Problem:
Repeat exactly, please, the opening lines of the data below, through and including the line where "((9 <=? c) && (c <=? 13)" sits.
BEGIN
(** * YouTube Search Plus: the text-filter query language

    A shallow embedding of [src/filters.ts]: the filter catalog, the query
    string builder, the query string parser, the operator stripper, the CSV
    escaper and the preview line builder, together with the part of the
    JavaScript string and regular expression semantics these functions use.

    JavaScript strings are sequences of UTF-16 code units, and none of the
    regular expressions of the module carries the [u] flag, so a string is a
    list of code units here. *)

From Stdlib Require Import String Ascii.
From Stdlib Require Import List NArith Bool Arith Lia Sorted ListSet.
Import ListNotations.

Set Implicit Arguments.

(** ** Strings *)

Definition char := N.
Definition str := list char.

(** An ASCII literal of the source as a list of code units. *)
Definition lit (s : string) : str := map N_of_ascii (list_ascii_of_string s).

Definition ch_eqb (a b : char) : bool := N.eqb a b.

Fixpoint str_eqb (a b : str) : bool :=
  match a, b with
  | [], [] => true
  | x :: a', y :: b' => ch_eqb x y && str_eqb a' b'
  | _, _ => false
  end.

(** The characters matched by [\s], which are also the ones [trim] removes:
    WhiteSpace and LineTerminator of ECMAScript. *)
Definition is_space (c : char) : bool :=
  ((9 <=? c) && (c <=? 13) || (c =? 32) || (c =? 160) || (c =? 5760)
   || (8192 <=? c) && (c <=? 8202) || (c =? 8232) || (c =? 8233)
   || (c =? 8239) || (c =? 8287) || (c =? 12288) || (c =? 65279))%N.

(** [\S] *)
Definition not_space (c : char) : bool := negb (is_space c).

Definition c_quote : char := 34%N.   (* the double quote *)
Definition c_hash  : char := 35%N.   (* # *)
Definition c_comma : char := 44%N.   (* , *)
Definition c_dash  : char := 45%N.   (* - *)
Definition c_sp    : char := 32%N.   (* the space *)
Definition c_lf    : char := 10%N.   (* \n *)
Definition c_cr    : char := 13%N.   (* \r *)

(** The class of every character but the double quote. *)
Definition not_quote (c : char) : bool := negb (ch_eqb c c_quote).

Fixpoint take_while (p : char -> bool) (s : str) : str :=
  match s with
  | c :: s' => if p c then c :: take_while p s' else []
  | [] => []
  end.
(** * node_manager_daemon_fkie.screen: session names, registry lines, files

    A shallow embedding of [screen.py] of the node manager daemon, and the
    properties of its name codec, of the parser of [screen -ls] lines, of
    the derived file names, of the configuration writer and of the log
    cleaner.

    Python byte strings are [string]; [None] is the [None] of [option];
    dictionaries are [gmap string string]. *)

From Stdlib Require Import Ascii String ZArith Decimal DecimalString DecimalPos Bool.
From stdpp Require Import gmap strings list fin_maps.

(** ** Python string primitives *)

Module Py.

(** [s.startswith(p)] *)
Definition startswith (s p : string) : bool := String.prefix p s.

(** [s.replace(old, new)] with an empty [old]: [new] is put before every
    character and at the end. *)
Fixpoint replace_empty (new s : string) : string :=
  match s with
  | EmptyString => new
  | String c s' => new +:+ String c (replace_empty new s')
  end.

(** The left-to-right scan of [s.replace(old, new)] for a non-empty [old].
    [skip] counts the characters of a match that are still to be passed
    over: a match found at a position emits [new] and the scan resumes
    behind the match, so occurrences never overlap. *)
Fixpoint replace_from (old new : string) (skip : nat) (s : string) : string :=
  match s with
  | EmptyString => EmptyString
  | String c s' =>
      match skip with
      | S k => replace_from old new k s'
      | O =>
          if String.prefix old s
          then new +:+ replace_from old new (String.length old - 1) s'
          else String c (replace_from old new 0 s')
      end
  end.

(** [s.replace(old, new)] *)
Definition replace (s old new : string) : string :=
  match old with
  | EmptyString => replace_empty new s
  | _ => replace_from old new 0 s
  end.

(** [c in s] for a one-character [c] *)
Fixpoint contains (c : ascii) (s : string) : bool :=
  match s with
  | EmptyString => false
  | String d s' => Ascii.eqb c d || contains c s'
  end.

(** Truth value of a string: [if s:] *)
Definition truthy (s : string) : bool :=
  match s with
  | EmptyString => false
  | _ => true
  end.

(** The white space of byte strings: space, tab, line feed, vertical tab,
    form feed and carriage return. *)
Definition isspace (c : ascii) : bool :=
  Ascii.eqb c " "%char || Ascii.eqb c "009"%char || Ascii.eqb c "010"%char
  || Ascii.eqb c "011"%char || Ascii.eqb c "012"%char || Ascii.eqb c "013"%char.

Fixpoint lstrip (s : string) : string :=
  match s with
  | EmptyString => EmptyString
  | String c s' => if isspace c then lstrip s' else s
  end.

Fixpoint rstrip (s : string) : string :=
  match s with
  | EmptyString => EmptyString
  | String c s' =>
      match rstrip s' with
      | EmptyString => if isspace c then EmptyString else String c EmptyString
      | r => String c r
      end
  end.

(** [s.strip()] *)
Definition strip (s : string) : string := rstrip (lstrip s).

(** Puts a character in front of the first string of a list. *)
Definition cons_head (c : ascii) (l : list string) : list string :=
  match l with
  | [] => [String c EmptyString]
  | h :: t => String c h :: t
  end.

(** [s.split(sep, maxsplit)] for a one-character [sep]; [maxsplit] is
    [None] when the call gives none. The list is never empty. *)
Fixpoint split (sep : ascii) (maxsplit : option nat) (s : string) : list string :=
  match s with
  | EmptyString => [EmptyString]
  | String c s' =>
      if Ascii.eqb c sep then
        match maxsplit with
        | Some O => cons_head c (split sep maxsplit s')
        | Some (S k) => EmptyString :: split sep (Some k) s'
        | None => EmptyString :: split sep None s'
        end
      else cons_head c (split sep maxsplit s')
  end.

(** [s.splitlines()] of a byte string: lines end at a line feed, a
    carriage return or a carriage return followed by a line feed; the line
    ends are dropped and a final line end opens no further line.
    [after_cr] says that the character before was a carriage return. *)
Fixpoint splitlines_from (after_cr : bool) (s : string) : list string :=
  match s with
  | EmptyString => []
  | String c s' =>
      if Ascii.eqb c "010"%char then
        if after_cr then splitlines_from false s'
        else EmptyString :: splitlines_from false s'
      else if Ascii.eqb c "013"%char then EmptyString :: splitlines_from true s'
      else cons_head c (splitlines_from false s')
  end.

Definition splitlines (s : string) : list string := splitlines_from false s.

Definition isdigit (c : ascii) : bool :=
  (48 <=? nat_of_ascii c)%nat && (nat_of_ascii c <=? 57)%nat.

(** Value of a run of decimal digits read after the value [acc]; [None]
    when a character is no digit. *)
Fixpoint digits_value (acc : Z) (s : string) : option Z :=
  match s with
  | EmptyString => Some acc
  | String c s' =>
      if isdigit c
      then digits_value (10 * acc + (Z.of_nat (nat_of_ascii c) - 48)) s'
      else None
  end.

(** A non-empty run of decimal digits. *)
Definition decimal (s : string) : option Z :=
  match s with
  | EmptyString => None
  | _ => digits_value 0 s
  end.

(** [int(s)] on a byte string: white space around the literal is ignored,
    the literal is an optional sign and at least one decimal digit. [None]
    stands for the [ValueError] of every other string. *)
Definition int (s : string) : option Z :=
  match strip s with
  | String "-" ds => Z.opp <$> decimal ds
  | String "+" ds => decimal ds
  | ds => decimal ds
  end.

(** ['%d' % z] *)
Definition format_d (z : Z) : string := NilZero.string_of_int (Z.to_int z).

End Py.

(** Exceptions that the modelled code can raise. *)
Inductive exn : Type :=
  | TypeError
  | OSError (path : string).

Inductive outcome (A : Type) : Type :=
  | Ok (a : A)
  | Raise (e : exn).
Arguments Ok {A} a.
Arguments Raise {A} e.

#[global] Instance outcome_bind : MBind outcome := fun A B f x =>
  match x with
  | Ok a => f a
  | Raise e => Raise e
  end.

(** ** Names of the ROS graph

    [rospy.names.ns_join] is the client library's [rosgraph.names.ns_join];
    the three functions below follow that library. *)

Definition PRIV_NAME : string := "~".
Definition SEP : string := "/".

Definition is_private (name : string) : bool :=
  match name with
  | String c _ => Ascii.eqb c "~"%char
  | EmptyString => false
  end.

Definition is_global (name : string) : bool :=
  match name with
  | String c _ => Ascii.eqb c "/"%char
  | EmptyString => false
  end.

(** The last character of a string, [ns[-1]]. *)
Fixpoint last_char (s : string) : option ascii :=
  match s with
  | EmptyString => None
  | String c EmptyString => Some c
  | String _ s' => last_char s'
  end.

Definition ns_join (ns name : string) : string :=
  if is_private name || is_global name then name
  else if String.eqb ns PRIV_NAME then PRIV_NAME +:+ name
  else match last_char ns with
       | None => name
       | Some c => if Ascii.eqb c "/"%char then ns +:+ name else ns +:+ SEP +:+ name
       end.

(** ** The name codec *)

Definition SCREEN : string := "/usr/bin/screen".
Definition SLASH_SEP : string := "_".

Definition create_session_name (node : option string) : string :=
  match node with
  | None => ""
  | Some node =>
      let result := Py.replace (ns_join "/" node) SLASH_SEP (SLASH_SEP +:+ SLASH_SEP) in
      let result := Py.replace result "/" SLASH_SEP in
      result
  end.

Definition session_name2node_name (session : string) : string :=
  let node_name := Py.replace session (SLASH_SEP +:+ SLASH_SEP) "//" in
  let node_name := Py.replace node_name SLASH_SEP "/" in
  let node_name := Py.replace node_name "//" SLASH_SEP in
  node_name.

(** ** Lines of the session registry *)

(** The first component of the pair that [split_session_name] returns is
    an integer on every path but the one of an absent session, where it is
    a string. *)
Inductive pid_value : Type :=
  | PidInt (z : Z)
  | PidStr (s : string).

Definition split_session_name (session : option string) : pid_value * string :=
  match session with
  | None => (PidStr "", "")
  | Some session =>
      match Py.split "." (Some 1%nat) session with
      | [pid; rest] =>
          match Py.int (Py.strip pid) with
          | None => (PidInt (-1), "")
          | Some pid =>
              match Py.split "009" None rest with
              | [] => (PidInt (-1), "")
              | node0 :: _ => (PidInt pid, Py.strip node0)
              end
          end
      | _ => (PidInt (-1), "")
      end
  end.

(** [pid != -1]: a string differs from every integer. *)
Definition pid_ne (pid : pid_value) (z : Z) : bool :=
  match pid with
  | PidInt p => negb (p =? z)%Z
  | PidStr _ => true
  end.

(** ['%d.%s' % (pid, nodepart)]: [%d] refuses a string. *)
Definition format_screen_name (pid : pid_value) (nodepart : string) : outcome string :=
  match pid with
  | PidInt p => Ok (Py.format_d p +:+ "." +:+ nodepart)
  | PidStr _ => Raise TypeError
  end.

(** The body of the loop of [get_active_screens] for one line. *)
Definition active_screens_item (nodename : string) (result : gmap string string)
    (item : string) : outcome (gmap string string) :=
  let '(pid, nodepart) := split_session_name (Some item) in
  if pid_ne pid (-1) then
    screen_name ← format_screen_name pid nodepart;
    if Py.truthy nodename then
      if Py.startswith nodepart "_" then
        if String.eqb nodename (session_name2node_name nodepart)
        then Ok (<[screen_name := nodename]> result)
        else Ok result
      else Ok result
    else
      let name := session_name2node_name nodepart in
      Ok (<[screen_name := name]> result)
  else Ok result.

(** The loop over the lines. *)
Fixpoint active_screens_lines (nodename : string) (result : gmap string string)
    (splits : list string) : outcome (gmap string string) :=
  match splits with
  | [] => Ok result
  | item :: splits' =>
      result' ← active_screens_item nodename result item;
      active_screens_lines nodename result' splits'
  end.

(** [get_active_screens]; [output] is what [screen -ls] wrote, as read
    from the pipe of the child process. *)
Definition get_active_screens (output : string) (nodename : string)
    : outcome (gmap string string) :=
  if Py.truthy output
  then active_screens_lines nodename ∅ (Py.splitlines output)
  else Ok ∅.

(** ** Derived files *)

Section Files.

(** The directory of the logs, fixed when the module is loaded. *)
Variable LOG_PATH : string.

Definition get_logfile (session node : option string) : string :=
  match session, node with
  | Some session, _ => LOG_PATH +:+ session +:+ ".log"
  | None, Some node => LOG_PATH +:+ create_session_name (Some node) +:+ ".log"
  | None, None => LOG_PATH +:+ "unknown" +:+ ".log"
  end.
END
Output for this task:
(** * YouTube Search Plus: the text-filter query language

    A shallow embedding of [src/filters.ts]: the filter catalog, the query
    string builder, the query string parser, the operator stripper, the CSV
    escaper and the preview line builder, together with the part of the
    JavaScript string and regular expression semantics these functions use.

    JavaScript strings are sequences of UTF-16 code units, and none of the
    regular expressions of the module carries the [u] flag, so a string is a
    list of code units here. *)

From Stdlib Require Import String Ascii.
From Stdlib Require Import List NArith Bool Arith Lia Sorted ListSet.
Import ListNotations.

Set Implicit Arguments.

(** ** Strings *)

Definition char := N.
Definition str := list char.

(** An ASCII literal of the source as a list of code units. *)
Definition lit (s : string) : str := map N_of_ascii (list_ascii_of_string s).

Definition ch_eqb (a b : char) : bool := N.eqb a b.

Fixpoint str_eqb (a b : str) : bool :=
  match a, b with
  | [], [] => true
  | x :: a', y :: b' => ch_eqb x y && str_eqb a' b'
  | _, _ => false
  end.

(** The characters matched by [\s], which are also the ones [trim] removes:
    WhiteSpace and LineTerminator of ECMAScript. *)
Definition is_space (c : char) : bool :=
  ((9 <=? c) && (c <=? 13) || (c =? 32) || (c =? 160) || (c =? 5760)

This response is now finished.